Now the IB switch is duplicated by a regular Gigabit Ethernet switch. This is necessary so that the cluster does not lose connectivity when the main switch fails. On the pickup, there is a standby IB switch, but it is necessary to switch cluster nodes to it in case of a problem manually. After a crash, the system will continue to work with performance degradation for 5-10 minutes. This time is necessary for physical switching to the backup IB switch.

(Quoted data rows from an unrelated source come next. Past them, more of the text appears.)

(* ===== verification/JsonCmd.v ===== *)
(** command/json.go: JSON documents, kept as text in simple objects and edited through the
    ajson library, a parameter of the model. *)

From S2P Require Import Prelude Xerror GoStd Utils Float Strconv Store Mem Object Reply.
From S2P Require Import Generic Strings Json.
From Stdlib Require Import Init.Byte.

#[local] Open Scope Z_scope.

(** ** ajson *)

Inductive NodeType := Null | Numeric | StringNode | BoolNode | ArrayType | ObjectType | OtherType.

(** Nodes are pointers into trees that the operations change: [Heap] is the memory of all
    of them, [Node] a pointer. What an operation changes is in the heap it returns, also
    when it fails. *)
Class Ajson := {
  Heap : Type;
  Node : Type;
  no_nodes : Heap;
  Ajson_Unmarshal : bytes -> Heap -> (error + Node) * Heap;
  Ajson_Marshal : Node -> Heap -> (error + bytes) * Heap;
  (** [ObjectNode] of a map that is filled before the node is marshalled. *)
  Marshal_map : list (bytes * Node) -> Heap -> (error + bytes) * Heap;
  ArrayNode : list Node -> Heap -> Node * Heap;
  JSONPath : Node -> bytes -> Heap -> (error + list Node) * Heap;
  ParseJSONPath : bytes -> error + list bytes;
  ApplyJSONPath : Node -> list bytes -> Heap -> (error + list Node) * Heap;
  Ajson_Str : bytes -> bytes;
  NodeType_of : Node -> Heap -> NodeType;
  IsArray : Node -> Heap -> bool;
  IsObject : Node -> Heap -> bool;
  IsString : Node -> Heap -> bool;
  Size : Node -> Heap -> Z;
  Keys : Node -> Heap -> list bytes;
  Eq : Node -> Node -> Heap -> bool;
  (** [Value], as it is written to a connection. *)
  Value : Node -> Heap -> (error + reply) * Heap;
  GetNumeric : Node -> Heap -> (error + float64) * Heap;
  GetString : Node -> Heap -> (error + bytes) * Heap;
  GetBool : Node -> Heap -> (error + bool) * Heap;
  GetIndex : Node -> Z -> Heap -> (error + Node) * Heap;
  Node_Clear : Node -> Heap -> (error + bool) * Heap;
  Node_Delete : Node -> Heap -> option error * Heap;
  SetNode : Node -> Node -> Heap -> option error * Heap;
  SetNumeric : Node -> float64 -> Heap -> option error * Heap;
  SetString : Node -> bytes -> Heap -> option error * Heap;
  SetBool : Node -> bool -> Heap -> option error * Heap;
  AppendObject : Node -> bytes -> Node -> Heap -> option error * Heap;
  AppendArray : Node -> Node -> Heap -> option error * Heap;
  InsertArray : Node -> Z -> list Node -> Heap -> option error * Heap;
  TrimIndex : Node -> Z -> Z -> Heap -> (error + bool) * Heap;
  PopIndex : Node -> Z -> Heap -> (error + Node) * Heap
}.

(** ** Paths *)

Definition starts_with (c : Init.Byte.byte) (l : bytes) : bool :=
  match l with d :: _ => bool_decide (d = c) | [] => false end.

Definition checkRootPath (jsonPath : bytes) : bytes * bool :=
  if starts_with x24 jsonPath then (jsonPath, true)
  else if starts_with x2e jsonPath then (bs "$" ++ jsonPath, false)
  else (bs "$." ++ jsonPath, false).

Definition Contains (l : bytes) (c : Init.Byte.byte) : bool := existsb (fun d => bool_decide (d = c)) l.

Definition IsNormalElement (cmd : bytes) : bool :=
  if bool_decide (cmd ∈ [bs "$"; bs "@"; bs "."; bs ".."; bs "*"]) then false
  else if Contains cmd x3a then false
  else if Contains cmd x3f then false
  else if Contains cmd x28 then false
  else if Contains cmd x29 then false
  else true.

Definition is_root (jsonPath : bytes) : bool := bool_decide (jsonPath = bs ".") || bool_decide (jsonPath = bs "$").

Section json.
Context `{Platform} `{Ajson}.

Definition setJsonValue (key : bytes) (object : Object) (root : Node) (h : Heap) : M (option error) :=
  match Ajson_Marshal root h with
  | (inl e, _) => ret (Some e)
  | (inr result, _) =>
      let! t := get_txn in
      setTxnObject key (set_o_Timestamp (t_Timestamp t) (set_o_Value (Some result) object)) 0
  end.

(** ** JSON.CLEAR, JSON.DEL *)

(** The nodes are cleared or deleted one by one; the first error ends it. *)
Fixpoint clearOrDel_nodes (delete : bool) (nodes : list Node) (change : Z) (h : Heap) : error + Z * Heap :=
  match nodes with
  | [] => inr (change, h)
  | node :: nodes =>
      if delete then
        match Node_Delete node h with
        | (Some e, _) => inl e
        | (None, h) => clearOrDel_nodes delete nodes (i64 (change + 1)) h
        end
      else
        match Node_Clear node h with
        | (inl e, _) => inl e
        | (inr c, h) => clearOrDel_nodes delete nodes (if c : bool then i64 (change + 1) else change) h
        end
  end.

Definition jsonClearOrDelHandle (args : list bytes) (delete : bool) : M reply :=
  let! (object, err) := lookup JsonType (arg 0 args) true in
  let key := ObjectKeyBytes object in
  match err with
  | Some KeyNotFound => if delete then ret (RInt 0) else reply_err ErrPathNotExist
  | Some e => reply_err e
  | None =>
      match o_Value object with
      | None => DeleteKeyReturn key object 0 MinusCount
      | Some value =>
          match Ajson_Unmarshal value no_nodes with
          | (inl e, _) => reply_err e
          | (inr root, h) =>
              let jsonPath := match args with [_; p] => p | _ => bs "." end in
              if is_root jsonPath then
                if delete then DeleteKeyReturn key object 0 MinusCount
                else
                  match Node_Clear root h with
                  | (inl _, _) => reply_err InvalidJsonError
                  | (inr false, _) => ret (RInt 0)
                  | (inr true, h) => do! setJsonValue key object root h else reply_err in ret (RInt 1)
                  end
              else
                match JSONPath root (fst (checkRootPath jsonPath)) h with
                | (inl e, _) => reply_err e
                | (inr nodes, h) =>
                    match clearOrDel_nodes delete nodes 0 h with
                    | inl _ => reply_err InvalidJsonError
                    | inr (change, h) =>
                        do! (if change >? 0 then setJsonValue key object root h else ret None) else reply_err in
                        ret (RInt change)
                    end
                end
          end
      end
  end.
(** ** The transaction of a connection *)

(** The worlds a new connection can reach. *)
Inductive reachable : World -> Prop :=
  | reach_new w : cn_txn (w_conn w) = None -> reachable w
  | reach_serve w cmd e w' : reachable w -> serve cmd w = Done e w' -> reachable w'.

Record txn_ok (t : Txn) : Prop := {
  ok_Exec : t_Exec t = false;
  ok_Err : t_Err t = None;
  ok_idle : t_Multi t = false -> t_PendingReq t = [] /\ t_PendingErr t = false;
  ok_known : Forall (fun c => known c = true /\ ConnHandleTable (comma_of c) = None) (t_PendingReq t)
}.

Definition conn_ok (w : World) : Prop := forall t, cn_txn (w_conn w) = Some t -> txn_ok t.

Lemma bound_ok cn t : txn_ok t -> txn_ok (bound cn t).
Proof. intros []. by split. Qed.
Lemma createTransaction_ok cn : txn_ok (createTransaction cn).
Proof. by split. Qed.
Lemma getTransaction_ok w t : conn_ok w -> getTransaction (w_conn w) = Some t -> txn_ok t.
Proof.
  intros Hw. unfold getTransaction. destruct (cn_txn (w_conn w)) as [t0|] eqn:E; [|done].
  intros [= <-]. by apply bound_ok, Hw.
Qed.
Lemma getOrCreateTransaction_ok w : conn_ok w -> txn_ok (fst (getOrCreateTransaction (w_conn w))).
Proof.
  intros Hw. unfold getOrCreateTransaction. destruct (getTransaction (w_conn w)) as [t|] eqn:E.
  - by apply (getTransaction_ok w).
  - apply createTransaction_ok.
Qed.
Lemma with_txn_ok kv t : txn_ok t -> txn_ok (with_txn kv t).
Proof. intros []. by split. Qed.
Lemma set_Watch_ok b t : txn_ok t -> txn_ok (set_Watch b t).
Proof. intros []. by split. Qed.
Lemma Begin_ok c t : txn_ok t -> txn_ok (fst (Begin c t)).
Proof. intros Ht. unfold Begin. destruct (cl_Begin c); [done|]. destruct Ht. by split. Qed.
Lemma Reset_ok t : txn_ok t -> txn_ok (Reset t).
Proof. intros. unfold Reset. destruct (t_txn t); [by apply with_txn_ok|done]. Qed.
Lemma LockKeys_txn ks t r t' : LockKeys ks t = Ret r t' -> exists kv, t' = with_txn kv t.
Proof.
  unfold LockKeys. destruct (existsb _ ks).
  - intros [= _ <-]. exists (t_txn t). by destruct t.
  - unfold bind, on_kv. destruct (t_txn t) as [kv|]; [|done].
    destruct (kv_LockKeys kv ks) as [e kv']. intros [= _ <-]. by eexists.
Qed.

(** What a command leaves of the connection's transaction. *)
Definition leaves_ok (r : Step) : Prop :=
  match r with Done _ w' => conn_ok w' | Panicked | Diverged => True end.

Lemma conn_ok_same e w w' : conn_ok w -> cn_txn (w_conn w') = cn_txn (w_conn w) -> leaves_ok (Done e w').
Proof. intros Hw E t. rewrite E. apply Hw. Qed.
Lemma conn_ok_set e w t : txn_ok t -> cn_txn (w_conn w) = Some t -> leaves_ok (Done e w).
Proof. intros Ht E t'. rewrite E. by intros [= <-]. Qed.
Lemma conn_ok_none e w : cn_txn (w_conn w) = None -> leaves_ok (Done e w).
Proof. intros E t. by rewrite E. Qed.

Lemma SingleHandler_txn f args t w :
  match SingleHandler f args t w with
  | Replied _ _ w' | Failed _ _ w' => cn_txn (w_conn w') = cn_txn (w_conn w)
  | _ => True
  end.
Proof.
  unfold SingleHandler. destruct (Begin _ t) as [t1 [e|]]; [done|].
  destruct (f args t1) as [r t2| |]; [|done..]. destruct (t_Err t2); [done|].
  by destruct (Commit _ t2) as [[c t3] [e|]].
Qed.
Lemma inv_publish channel messages s s' n : ps_inv s -> publish channel messages s = Some (n, s') -> ps_inv s'.
Proof.
  intros Hi. unfold publish. destruct (hubs NormalChannel s !! channel) as [h|].
  - destruct (handleHub h channel messages [] s) as [[k s1]|] eqn:E; [|done]. cbn [mbind option_bind].
    apply inv_publish_patterns. by eapply inv_handle_subs.
  - cbn [mbind option_bind]. by apply inv_publish_patterns.
Qed.

Lemma inv_LocalPublish messages s s' l : ps_inv s -> LocalPublishMessages messages s = Some (l, s') -> ps_inv s'.
Proof.
  revert s l. induction messages as [|m messages IH]; intros s l Hi; cbn [LocalPublishMessages]; [by intros [= _ <-]|].
  destruct (publish (m_Channel m) (m_Message m) s) as [[k s1]|] eqn:E; [|done]. cbn [mbind option_bind].
  destruct (LocalPublishMessages messages s1) as [[l1 s2]|] eqn:E1; [|done]. intros [= _ <-].
  eapply IH; [|exact E1]. by eapply inv_publish.
Qed.

Lemma inv_start : ps_inv NewPsManager.
Proof.
  split; try (by intros []); try done.
  intros ct ch p. split; [by intros (h&E&_); destruct ct|by intros (c&E&_)].
Qed.

Lemma inv_step s s' : ps_inv s -> ps_step s s' -> ps_inv s'.
Proof.
  intros Hi. destruct 1 as [s s' p cap wait cmd ct e Hp Hcap Hc|s s' p cmd go Hr|s s' p He|s p c c' Hp Hs|s s' ms counts Hm].
  - revert Hc. unfold Command_subscribe. destruct (len cmd <? 2); [by intros [= _ <-]|]. destruct wait; [by intros [= _ <-]|].
    destruct (subscribe p (drop 1 cmd) ct _) as [[u s1]|] eqn:E; [|done]. intros [= _ <-].
    eapply inv_subscribe; [|exact E]. apply inv_new; [done..|lia].
  - by eapply inv_run_command.
  - unfold run_ended in He. destruct (pm_conns s !! p) as [c|]; [|done]. cbn [mbind option_bind] in He.
    destruct (pc_closed c); [by injection He as <-|]. by eapply inv_Close.
  - by eapply inv_sends.
  - by eapply inv_LocalPublish.
Qed.

(** C28. In every state that a node reaches by connections that start to listen, send
    commands and end, by their goroutines and by publishing here or elsewhere, when these
    operations do not interleave: a hub holds exactly the connections that are subscribed
    to its channel or pattern, there is a hub only where there is a subscriber, each has
    its own, a closed connection is in none, and queues keep within their capacities. *)
Theorem pubsub_invariant s : ps_reachable s -> ps_inv s.
Proof. induction 1 as [|s s' _ Hi Hstep]; [apply inv_start|by eapply inv_step]. Qed.

(** ** Who receives a message *)

(** The connections that are subscribed, whatever the hubs say. *)
Definition subs_of (ct : channelType) (ch : bytes) (s : PsManager) : gset nat :=
  dom (base.filter (fun e => ch ∈ channels ct (snd e)) (pm_conns s)).

Lemma elem_of_subs_of ct ch s p : p ∈ subs_of ct ch s <-> subscribed s ct ch p.
Proof.
  unfold subs_of, subscribed. rewrite elem_of_dom. split.
  - intros [c [Hc Hin]%map_lookup_filter_Some]. by exists c.
  - intros (c&Hc&Hin). exists c. by apply map_lookup_filter_Some.
Qed.

Lemma subscribes_subs_of s ct ch h : ps_inv s -> hubs ct s !! ch = Some h -> subscribes h s = subs_of ct ch s.
Proof.
  intros Hi Hh. apply set_eq. intros p. rewrite elem_of_subs_of, <- (pi_agree s Hi). split.
  - intros Hp. by exists h.
  - intros (h'&E&Hp). congruence.
Qed.

(** Messages are appended to the queues, and nothing else changes. *)
Record delivered (f : nat -> list reply) (s s' : PsManager) : Prop := {
  de_hubs : forall ct, hubs ct s' = hubs ct s;
  de_subs : forall h, subscribes h s' = subscribes h s;
  de_conns : forall p, pm_conns s' !! p = (fun c => set_messages (pc_messages c ++ f p) c) <$> pm_conns s !! p
}.

Lemma set_messages_nil c : set_messages (pc_messages c ++ []) c = c.
Proof. rewrite app_nil_r. by destruct c. Qed.

Lemma delivered_refl s : delivered (fun _ => []) s s.
Proof. split; try done. intros p. destruct (pm_conns s !! p) as [c|]; [|done]. cbn. by rewrite set_messages_nil. Qed.

Lemma delivered_trans f g s1 s2 s3 : delivered f s1 s2 -> delivered g s2 s3 -> delivered (fun p => f p ++ g p) s1 s3.
Proof.
  intros [H1 S1 C1] [H2 S2 C2]. split; [congruence|intros; by rewrite S2|].
  intros p. rewrite C2, C1. destruct (pm_conns s1 !! p) as [c|]; [|done]. cbn. by rewrite app_assoc.
Qed.

Lemma delivered_ext f g s s' : (forall p, f p = g p) -> delivered f s s' -> delivered g s s'.
Proof. intros E [H1 S1 C1]. split; try done. intros p. by rewrite <- E. Qed.

Definition only (p : nat) (l : list reply) (q : nat) : list reply := if decide (q = p) then l else [].

Lemma handle_sub_run p channel pattern messages count s c :
  pm_conns s !! p = Some c -> pc_closed c = false -> len (pc_messages c) + len messages <= pc_cap c ->
  exists s', handle_sub p channel pattern messages count s = Some (count + len messages, s') /\
    delivered (only p (published channel pattern <$> messages)) s s'.
Proof.
  revert count s c. induction messages as [|m messages IH]; intros count s c Hp Hc Hroom; cbn [handle_sub].
  { exists s. split; [unfold len; simpl; by rewrite Z.add_0_r|].
    eapply delivered_ext; [|apply delivered_refl]. intros q. unfold only. by destruct (decide _). }
  rewrite len_cons in *. pose proof (len_nonneg messages). rewrite Hp. cbn [mbind option_bind]. rewrite Hc.
  destruct (Z.ltb_spec (len (pc_messages c)) (pc_cap c)); [|lia].
  set (c1 := set_messages (pc_messages c ++ [published channel pattern m]) c).
  destruct (IH (count + 1) (set_conn p c1 s) c1) as (s'&E&Hd).
  - cbn [pm_conns set_conn]. by rewrite lookup_insert_eq.
  - done.
  - unfold c1. cbn [pc_messages pc_cap set_messages]. rewrite len_app. unfold len at 2. simpl. lia.
  - exists s'. split; [rewrite E; f_equal; f_equal; lia|].
    assert (delivered (only p [published channel pattern m]) s (set_conn p c1 s)) as Hd1.
    { split; [intros; apply hubs_set_conn|done|]. intros q. cbn [pm_conns set_conn]. unfold only.
      destruct (decide (q = p)) as [->|Hne]; [by rewrite lookup_insert_eq, Hp|].
      rewrite lookup_insert_ne by congruence. destruct (pm_conns s !! q) as [x|]; [|done]. cbn. by rewrite set_messages_nil. }
    eapply delivered_ext; [|eapply delivered_trans; [exact Hd1|exact Hd]]. intros q. unfold only. by destruct (decide _).
Qed.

We plan to fully duplicate the IB switch so that when the main one fails, the second instantly takes over the entire load. This is not as easy as it seems - you need to install a second HCA card in each server. Not all nodes have an additional PCI-E, so some will have to be replaced entirely. You can put one dual-port card, but this solution does not save from the failure of the card itself.

We plan to develop a cluster in width - sooner or later the nodes will fill up, and there are almost no ports left to connect new nodes. You need to add another IB switch and connect to the existing one in series.

Conclusion

We used VMmanager Cloud and Ceph to create a cluster of increased reliability. Here are our recommendations if you decide to use the same technologies:

• Use the LTS editions of Ceph. Do not expect that you will roll out a new version with each release. Updating is a potentially dangerous operation for the repository. Switching to the new version will result in changes in the configurations, and it’s not a fact that the storage will work after the update. Track bug fixes - they back up from new versions to old ones.
  
  
• Use fast SSDs as primary. No need to use large discs. It is better to put 2 disks on 1 TB than 1 on 2 TB. The caching approach is not worth it. We'll have to be very confused with the settings, and with the subsequent support.
  
  
• For storage use nodes with a large number of disk baskets. Or be ready to connect additional nodes as the cluster grows.